Problem description
In the listing below, repeat exactly every line from the first through the line containing "in a hash table", with nothing else.

-.-.-

(* ===== verification/ElfStrtab.v ===== *)
(** * ELF string tables: bfd/elf-strtab.c

    The string table of an output file: strings are entered with reference counts,
    in a hash table ([StringTable] of BfdHash.v) and an array; [finalize] gives the
    used ones their offsets and lets a string that is the end of another share its
    bytes; [emit] writes the section.  Entries live in a heap and are addressed by
    index.  Failed assertions are counted. *)
From Stdlib Require Import Strings.Ascii.
From stdpp Require Import sorting.
From S2P Require Import Prelude BfdHash.
#[local] Open Scope Z_scope.

(** ** Entries and the table *)

(** The union: a position, or the entry this one is the end of. *)
Inductive strtab_u : Type :=
| u_index (index : Z)
| u_suffix (suffix : nat).

Record strtab_entry : Type := mk_strent {
  se_string : string;
  se_hash : Z;
  se_len : Z;
  se_refcount : Z;
  se_u : strtab_u
}.

#[global] Instance strtab_entry_entry : Entry strtab_entry := {
  string_of := se_string;
  hash_of := se_hash;
  set_root := fun s h e => mk_strent s h (se_len e) (se_refcount e) (se_u e);
  string_of_set := fun _ _ _ => eq_refl;
  hash_of_set := fun _ _ _ => eq_refl
}.

Definition set_len (n : Z) (e : strtab_entry) : strtab_entry :=
  mk_strent (se_string e) (se_hash e) n (se_refcount e) (se_u e).
Definition set_refcount (n : Z) (e : strtab_entry) : strtab_entry :=
  mk_strent (se_string e) (se_hash e) (se_len e) n (se_u e).
Definition set_u (u : strtab_u) (e : strtab_entry) : strtab_entry :=
  mk_strent (se_string e) (se_hash e) (se_len e) (se_refcount e) u.

(** [(size_t) -1] *)
Definition NO_INDEX : Z := 2 ^ 64 - 1.
Definition SIZEOF_STRENT : Z := 40.
Definition SIZEOF_STRTAB : Z := 72.
Definition blank_strent : strtab_entry := mk_strent "" 0 0 0 (u_index NO_INDEX).
Definition elf_strtab_hash_newfunc {memory : Memory} (string : string) : option strtab_entry :=
  if has_memory SIZEOF_STRENT then Some blank_strent else None.
Definition fresh_strent (string : string) : strtab_entry :=
  mk_strent string (bfd_hash_hash string) 0 0 (u_index NO_INDEX).

(** [array] has [alloced] cells; one that was never set holds [None]. *)
Record elf_strtab (T : Type) : Type := mk_strtab {
  es_heap : list strtab_entry;
  es_table : T;
  es_size : Z;
  es_alloced : Z;
  es_sec_size : Z;
  es_array : list (option nat);
  es_asserts : nat
}.
Arguments mk_strtab {T}.
Arguments es_heap {T}.
Arguments es_table {T}.
Arguments es_size {T}.
Arguments es_alloced {T}.
Arguments es_sec_size {T}.
Arguments es_array {T}.
Arguments es_asserts {T}.

(** [struct strtab_save] *)
Record strtab_save : Type := mk_save {
  sv_size : Z;
  sv_refcount : list Z
}.

(** The bytes of a string. *)
Fixpoint chars (s : string) : list Z :=
  match s with
  | EmptyString => []
  | String c s' => Z.of_N (N_of_ascii c) :: chars s'
  end.

(** ** Sorting *)

(** [*s] at a position inside the string. *)
Definition byte_at (s : string) (i : nat) : Z := nth i (chars s) 0.

(** The loop of [strrevcmp]: the last characters that differ. *)
Fixpoint back_cmp (l : nat) (s t : string) (i j : nat) : option Z :=
  match l with
  | O => None
  | S l' =>
      if byte_at s i =? byte_at t j then back_cmp l' s t (i - 1) (j - 1)
      else Some (byte_at s i - byte_at t j)
  end.

Definition strrevcmp (A B : strtab_entry) : Z :=
  let lenA := Z.to_nat (u32 (se_len A)) in
  let lenB := Z.to_nat (u32 (se_len B)) in
  match back_cmp (Nat.min lenA lenB) (se_string A) (se_string B) (lenA - 1) (lenB - 1) with
  | Some d => d
  | None => s32 (Z.of_nat lenA - Z.of_nat lenB)
  end.

(** [memcmp] of the last bytes of [A] with those of [B]. *)
Definition is_suffix (A B : strtab_entry) : bool :=
  if se_len A <=? se_len B then false
  else
    let n := Z.to_nat (se_len B - 1) in
    bool_decide (String.substring (Z.to_nat (se_len A - se_len B)) n (se_string A) = String.substring 0 n (se_string B)).

(** [*a], in the order of [qsort] by [strrevcmp]. *)
Definition pointed (heap : list strtab_entry) (p : nat) : strtab_entry := nth p heap blank_strent.
Definition sorted_before (heap : list strtab_entry) (p q : nat) : Prop :=
  strrevcmp (pointed heap p) (pointed heap q) <= 0.
#[global] Instance sorted_before_dec (heap : list strtab_entry) (p q : nat) : Decision (sorted_before heap p q).
Proof. unfold sorted_before. apply _. Defined.
Definition qsort (heap : list strtab_entry) (array : list nat) : list nat := merge_sort (sorted_before heap) array.

Section strtab.
  Context {T : Type} {ops : StringTable strtab_entry T} {memory : Memory}.
  (** The hash table [bfd_hash_table_init] makes. *)
  Context (new_table : option T).
  (** Whether [bfd_bwrite] writes these bytes after those. *)
  Context (bwrite : list Z -> list Z -> bool).
  Implicit Types (tab : elf_strtab T).

Definition set_heap tab (heap : list strtab_entry) : elf_strtab T :=
  mk_strtab heap (es_table tab) (es_size tab) (es_alloced tab) (es_sec_size tab) (es_array tab) (es_asserts tab).
Definition update tab (p : nat) (f : strtab_entry -> strtab_entry) : elf_strtab T :=
  set_heap tab (alter f p (es_heap tab)).
Definition bfd_assert (b : bool) tab : elf_strtab T :=
  if b then tab
  else mk_strtab (es_heap tab) (es_table tab) (es_size tab) (es_alloced tab) (es_sec_size tab) (es_array tab)
         (S (es_asserts tab)).

(** [tab->array[idx]], to be followed. *)
Definition slot_at tab (idx : Z) : res nat :=
  match es_array tab !! Z.to_nat idx with Some (Some p) => Ret p | _ => Fail Foob end.
Definition entry_of tab (idx : Z) : res (nat * strtab_entry) :=
  let! p := slot_at tab idx in
  let! e := get_entry (es_heap tab) p in Ret (p, e).

Definition _bfd_elf_strtab_init : option (elf_strtab T) :=
  if negb (has_memory SIZEOF_STRTAB) then None
  else match new_table with
       | None => None
       | Some t =>
           if negb (has_memory (64 * SIZEOF_POINTER)) then None
           else Some (mk_strtab [] t 1 64 0 (replicate 64 None) 0)
       end.

(** A larger array when it is full; [None] when there is no memory, and the old one
    is freed. *)
Definition grow_array tab : option (elf_strtab T) * elf_strtab T :=
  if es_size tab =? es_alloced tab then
    let alloced := u64 (es_alloced tab * 2) in
    if has_memory (u64 (alloced * SIZEOF_POINTER)) then
      let tab' := mk_strtab (es_heap tab) (es_table tab) (es_size tab) alloced (es_sec_size tab)
                    (es_array tab ++ replicate (Z.to_nat alloced - length (es_array tab)) None) (es_asserts tab) in
      (Some tab', tab')
    else (None, mk_strtab (es_heap tab) (es_table tab) (es_size tab) alloced (es_sec_size tab) [] (es_asserts tab))
  else (Some tab, tab).

(** [tab->array[tab->size++] = entry] *)
Definition append_slot tab (p : nat) : res (elf_strtab T) :=
  if (Z.to_nat (es_size tab) <? length (es_array tab))%nat then
    Ret (mk_strtab (es_heap tab) (es_table tab) (u64 (es_size tab + 1)) (es_alloced tab) (es_sec_size tab)
           (<[Z.to_nat (es_size tab) := Some p]> (es_array tab)) (es_asserts tab))
  else Fail Foob.

(** [entry->u.index], where it is the position that is stored. *)
Definition index_in (e : strtab_entry) : res Z :=
  match se_u e with u_index i => Ret i | u_suffix _ => Fail Funinit end.

(** The part of [_bfd_elf_strtab_add] after the lookup. *)
Definition enter_string tab (str : string) (p : nat) : res (Z * elf_strtab T) :=
  let! e := get_entry (es_heap tab) p in
  let tab := update tab p (set_refcount (u32 (se_refcount e + 1))) in
  if se_len e =? 0 then
    let len := s32 (Z.of_nat (String.length str) + 1) in
    let tab := bfd_assert (0 <? len) (update tab p (set_len len)) in
    match grow_array tab with
    | (None, tab) => Ret (NO_INDEX, tab)
    | (Some tab, _) =>
        let index := es_size tab in
        let! tab := append_slot (update tab p (set_u (u_index index))) p in
        Ret (index, tab)
    end
  else
    let! index := index_in e in
    Ret (index, tab).

Definition _bfd_elf_strtab_add tab (str : string) (copy : bool) : res (Z * elf_strtab T) :=
  if decide (str = EmptyString) then Ret (0, tab)
  else
    let tab := bfd_assert (es_sec_size tab =? 0) tab in
    let! (r, heap, t) := st_lookup (es_heap tab) (es_table tab) str true copy in
    let tab := mk_strtab heap t (es_size tab) (es_alloced tab) (es_sec_size tab) (es_array tab) (es_asserts tab) in
    match r with
    | None => Ret (NO_INDEX, tab)
    | Some p => enter_string tab str p
    end.

Definition _bfd_elf_strtab_addref tab (idx : Z) : res (elf_strtab T) :=
  if (idx =? 0) || (idx =? NO_INDEX) then Ret tab
  else
    let tab := bfd_assert (idx <? es_size tab) (bfd_assert (es_sec_size tab =? 0) tab) in
    let! (p, e) := entry_of tab idx in
    Ret (update tab p (set_refcount (u32 (se_refcount e + 1)))).

Definition _bfd_elf_strtab_delref tab (idx : Z) : res (elf_strtab T) :=
  if (idx =? 0) || (idx =? NO_INDEX) then Ret tab
  else
    let tab := bfd_assert (idx <? es_size tab) (bfd_assert (es_sec_size tab =? 0) tab) in
    let! (p, e) := entry_of tab idx in
    Ret (update (bfd_assert (0 <? se_refcount e) tab) p (set_refcount (u32 (se_refcount e - 1)))).

Definition _bfd_elf_strtab_refcount tab (idx : Z) : res Z :=
  let! (p, e) := entry_of tab idx in Ret (se_refcount e).

(** [for (idx = lo; idx < hi; idx++)], the entry at each index changed. *)
Fixpoint for_slots (f : Z -> strtab_entry -> strtab_entry) (n : nat) (idx : Z) tab : res (elf_strtab T) :=
  match n with
  | O => Ret tab
  | S n' =>
      let! p := slot_at tab idx in
      let! e := get_entry (es_heap tab) p in
      for_slots f n' (idx + 1) (update tab p (f idx))
  end.

Definition _bfd_elf_strtab_clear_all_refs tab : res (elf_strtab T) :=
  for_slots (fun _ => set_refcount 0) (Z.to_nat (es_size tab - 1)) 1 tab.

Fixpoint refcounts tab (n : nat) (idx : Z) : res (list Z) :=
  match n with
  | O => Ret []
  | S n' =>
      let! (p, e) := entry_of tab idx in
      let! l := refcounts tab n' (idx + 1) in
      Ret (se_refcount e :: l)
  end.

(** [refcount[0]] is not used: [sv_refcount] starts at index 1. *)
Definition _bfd_elf_strtab_save tab : res (option strtab_save) :=
  if negb (has_memory (u64 (16 + (es_size tab - 1) * 4))) then Ret None
  else
    let! l := refcounts tab (Z.to_nat (es_size tab - 1)) 1 in
    Ret (Some (mk_save (es_size tab) l)).

Definition saved_refcount (save : strtab_save) (idx : Z) : Z := nth (Z.to_nat (idx - 1)) (sv_refcount save) 0.

Definition _bfd_elf_strtab_restore tab (save : strtab_save) : res (elf_strtab T) :=
  let curr_size := es_size tab in
  let tab := bfd_assert (sv_size save <=? curr_size) (bfd_assert (es_sec_size tab =? 0) tab) in
  let tab := mk_strtab (es_heap tab) (es_table tab) (sv_size save) (es_alloced tab) (es_sec_size tab) (es_array tab)
               (es_asserts tab) in
  let! tab := for_slots (fun idx => set_refcount (saved_refcount save idx)) (Z.to_nat (sv_size save - 1)) 1 tab in
  for_slots (fun _ e => set_len 0 (set_refcount 0 e)) (Z.to_nat (curr_size - Z.max 1 (sv_size save)))
    (Z.max 1 (sv_size save)) tab.

Definition _bfd_elf_strtab_size tab : Z := if es_sec_size tab =? 0 then es_size tab else es_sec_size tab.

Definition _bfd_elf_strtab_offset tab (idx : Z) : res (Z * elf_strtab T) :=
  if idx =? 0 then Ret (0, tab)
  else
    let tab := bfd_assert (negb (es_sec_size tab =? 0)) (bfd_assert (idx <? es_size tab) tab) in
    let! (p, e) := entry_of tab idx in
    let tab := update (bfd_assert (0 <? se_refcount e) tab) p (set_refcount (u32 (se_refcount e - 1))) in
    let! off := index_in e in
    Ret (off, tab).

(** ** Writing the section *)

(** The [len] bytes at [str], of which the last is the NUL. *)
Definition bytes_of (str : string) (len : Z) : res (list Z) :=
  if len <=? Z.of_nat (String.length str) + 1 then Ret (take (Z.to_nat len) (chars str ++ [0])) else Fail Foob.

(** The result, the file and [off] at the end. *)
Fixpoint emit_loop (n : nat) (i : Z) (file : list Z) (off : Z) tab : res (bool * list Z * Z * elf_strtab T) :=
  match n with
  | O => Ret (true, file, off, tab)
  | S n' =>
      let! (p, e) := entry_of tab i in
      let tab := bfd_assert (se_refcount e =? 0) tab in
      let len := u32 (se_len e) in
      if s32 len <? 0 then emit_loop n' (i + 1) file off tab
      else
        let! str := bytes_of (se_string e) len in
        if negb (bwrite file str) then Ret (false, file, off, tab)
        else emit_loop n' (i + 1) (file ++ str) (u64 (off + len)) tab
  end.

Definition _bfd_elf_strtab_emit tab : res (bool * list Z * elf_strtab T) :=
  if negb (bwrite [] [0]) then Ret (false, [], tab)
  else
    let! (ok, file, off, tab) := emit_loop (Z.to_nat (es_size tab - 1)) 1 [0] 1 tab in
    if (ok : bool) then Ret (true, file, bfd_assert (off =? es_sec_size tab) tab)
    else Ret (false, file, tab).

(** ** Giving the strings their offsets *)

(** The first loop: the used entries, without the terminator in their lengths. *)
Fixpoint collect (n : nat) (i : Z) tab : res (list nat * elf_strtab T) :=
  match n with
  | O => Ret ([], tab)
  | S n' =>
      let! (p, e) := entry_of tab i in
      if se_refcount e =? 0 then collect n' (i + 1) (update tab p (set_len 0))
      else
        let! (l, tab) := collect n' (i + 1) (update tab p (set_len (s32 (se_len e - 1)))) in
        Ret (p :: l, tab)
  end.

(** The loop from the end of the sorted array; [rest] is what is before [a], the
    nearest first. *)
Fixpoint merge_suffixes (e : nat) (rest : list nat) tab : res (elf_strtab T) :=
  match rest with
  | [] => Ret tab
  | c :: rest' =>
      let! ce := get_entry (es_heap tab) c in
      let tab := update tab c (set_len (s32 (se_len ce + 1))) in
      let! ee := get_entry (es_heap tab) e in
      let! ce := get_entry (es_heap tab) c in
      if is_suffix ee ce then
        merge_suffixes e rest' (update tab c (fun x => set_len (s32 (- se_len x)) (set_u (u_suffix e) x)))
      else merge_suffixes c rest' tab
  end.

Definition merge_sorted (sorted : list nat) tab : res (elf_strtab T) :=
  match reverse sorted with
  | [] => Ret tab
  | e :: rest =>
      let! ee := get_entry (es_heap tab) e in
      merge_suffixes e rest (update tab e (set_len (s32 (se_len ee + 1))))
  end.

(** The positions of the strings that are kept. *)
Fixpoint assign (n : nat) (i sec_size : Z) tab : res (Z * elf_strtab T) :=
  match n with
  | O => Ret (sec_size, tab)
  | S n' =>
      let! (p, e) := entry_of tab i in
      if negb (se_refcount e =? 0) && (0 <? se_len e) then
        assign n' (i + 1) (u64 (sec_size + se_len e)) (update tab p (set_u (u_index sec_size)))
      else assign n' (i + 1) sec_size tab
  end.

(** The positions inside others. *)
Fixpoint adjust (n : nat) (i : Z) tab : res (elf_strtab T) :=
  match n with
  | O => Ret tab
  | S n' =>
      let! (p, e) := entry_of tab i in
      if negb (se_refcount e =? 0) && (se_len e <? 0) then
        match se_u e with
        | u_suffix q =>
            let! s := get_entry (es_heap tab) q in
            let! index := index_in s in
            adjust n' (i + 1) (update tab p (set_u (u_index (u64 (index + s32 (se_len s + se_len e))))))
        | u_index _ => Fail Funinit
        end
      else adjust n' (i + 1) tab
  end.

Definition set_sec_size tab (z : Z) : elf_strtab T :=
  mk_strtab (es_heap tab) (es_table tab) (es_size tab) (es_alloced tab) z (es_array tab) (es_asserts tab).

(** Without memory for the array nothing is merged. *)
Definition _bfd_elf_strtab_finalize tab : res (elf_strtab T) :=
  let n := Z.to_nat (es_size tab - 1) in
  let! tab :=
    (if has_memory (u64 (es_size tab * SIZEOF_POINTER)) then
       let! (array, tab) := collect n 1 tab in
       merge_sorted (qsort (es_heap tab) array) tab
     else Ret tab) in
  let! (sec_size, tab) := assign n 1 1 tab in
  adjust n 1 (set_sec_size tab sec_size).
End strtab.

-.-.-

Result of this exercise
(* ===== verification/ElfStrtab.v ===== *)
(** * ELF string tables: bfd/elf-strtab.c

    The string table of an output file: strings are entered with reference counts,
    in a hash table ([StringTable] of BfdHash.v) and an array; [finalize] gives the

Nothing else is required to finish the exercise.